# Power Button Pinout



## whizkidd

I have an Intel D845BG OEM board, OEM is vpr Matrix
I was wondering if possible how to obtain the power button pinout so we can attempt to turn it on.
Thanks for the help!
E


----------



## Seth

You just want to turn it on? Just plug a power supply in and use a flat head screw driver to cross the two power button pins on the mobo and it'll turn on.
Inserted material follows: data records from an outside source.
(** ** Properties *)

(** C15. The requests of a signing service do not spoil each other's nonce. Let the
    faucet, or the explorer, run any number of requests, each taking the service's
    lock as its first instruction, while other clients commit anything that leaves the
    nonces of the service's own accounts alone (the service alone holds their keys),
    over a network that delivers every reply. Then every request, failed ones included,
    got exactly the answer a node gives to the transfer signed for that node's current
    nonce of the account, which is the initial nonce plus the number of earlier
    successes for the account: no request was signed for a nonce another one used, so
    the nonces of the successful ones are distinct and consecutive; the hash returned
    is that of the transfer signed for this nonce; and whenever the lock is free the
    account's nonce counts the successes. *)
Theorem signed_nonces_fresh `{!Blake3, !Hex, !HexLaws, !Ed25519, !Ed25519Laws,
    !Serialize Transaction, !Serialize BlockHeader, !Serialize (list Hash),
    !Serialize (Hash * Z * Z * Z), !Serialize StateSnapshot, !Serialize LedgerSnapshot,
    !Deserialize LedgerSnapshot, !Serialize LedgerEnvelope, !Deserialize LedgerEnvelope,
    !BincodeLaws LedgerSnapshot ledger_wf, !BincodeLaws LedgerEnvelope envelope_wf,
    !SerdeJson Value, !JsonRpc, !JsonRpcLaws}
    {E : Type} (errs : ClientErrors E) (limit : Z) (bad_chain_id bad_nonce bad_hash : E)
    (local : gset Address) (n0 : RpcState) (y : System RpcState E SignedCall (Z * string)) :
  0 ≤ limit < u64_max → ce_accepts errs 200 = true → node_inv n0 → is_u64 (rs_chain_id n0) →
  rtc (open_step (sc_body errs limit bad_chain_id bad_nonce bad_hash) (others local)
         (exchange_fine limit local)) (sys_start n0) y →
  (∀ j i c r, sys_returned y !! j = Some (i, c, r) → ∃ n,
     node_inv n ∧ rs_chain_id n = rs_chain_id n0 ∧
     rpc_nonce n (sc_from c) = nonce_after n0 (sc_from c) (take j (sys_returned y)) ∧
     r = sc_answer errs c n ∧
     ∀ nonce hash, r = Ok (nonce, hash) →
       hash = hash_to_string (tx_hash (sc_tx c (rs_chain_id n0) nonce))) ∧
  (sys_holder y = None → ∀ a, a ∈ local → rpc_nonce (sys_state y) a = nonce_after n0 a (sys_returned y)).
Proof.
  intros Hlim Hacc I H64 Hy.
  apply (open_invariant _ _ _ (sc_locks _ _ _ _ _) (accounted errs local n0)) in Hy as (_ & Hinv & s & Hs).
  - split; [by eapply ac_served|]. intros Hfree a Ha. unfold lock_inv in Hinv. rewrite Hfree in Hinv.
    by apply (ac_nonce _ _ _ _ _ Hinv).
  - split; [done|done| |done]. intros a _. unfold nonce_after. simpl. lia.
  - apply accounted_others.
  - intros l n i c A. by apply sc_tolerates.
Qed.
Kinda like jump starting a car


----------



## whizkidd

we don't know which pins are the power button pins though...i suppose that would work for testing, however.


----------



## Geoff

It should be printed on the motherboard.  If not, then just take a guess, as generally the only pins are for the power switch, reset switch, HDD LED, PWR LED, and possibly a speaker.


----------



## whizkidd

otay...
we're looking...
i'm at my friend's house
it says nothing...
just Front Panel and Control Panel


----------



## StrangleHold

Here ya go, at the bottom
http://developer.intel.com/support/motherboards/desktop/d845bg/sb/cs-013120.htm


----------



## whizkidd

I think we have it pretty close to working...
it's up to where it'll say BoOt FaiUrE SystEm HAltED
and it only goes to BIOS with no drives attached to the IDE bus.


----------



## voyagerfan99

Seth said:


> You just want to turn it on? Just plug a power supply in and use a flat head screw driver to cross the two power button pins on the mobo and it'll turn on. Kinda like jump starting a car



Thanks for the idea. I have 2 eMachines @ work with bad power switches - either that or it's the motherboards. I gotta get em working and sell em or scrap em. They're taking up space behind the work bench.


----------



## whizkidd

Okay, here's how it's going...
We have GRUB loading.
Good, right?
the load time with a P4 1.6 GHz is extremely slow.
any ideas?


----------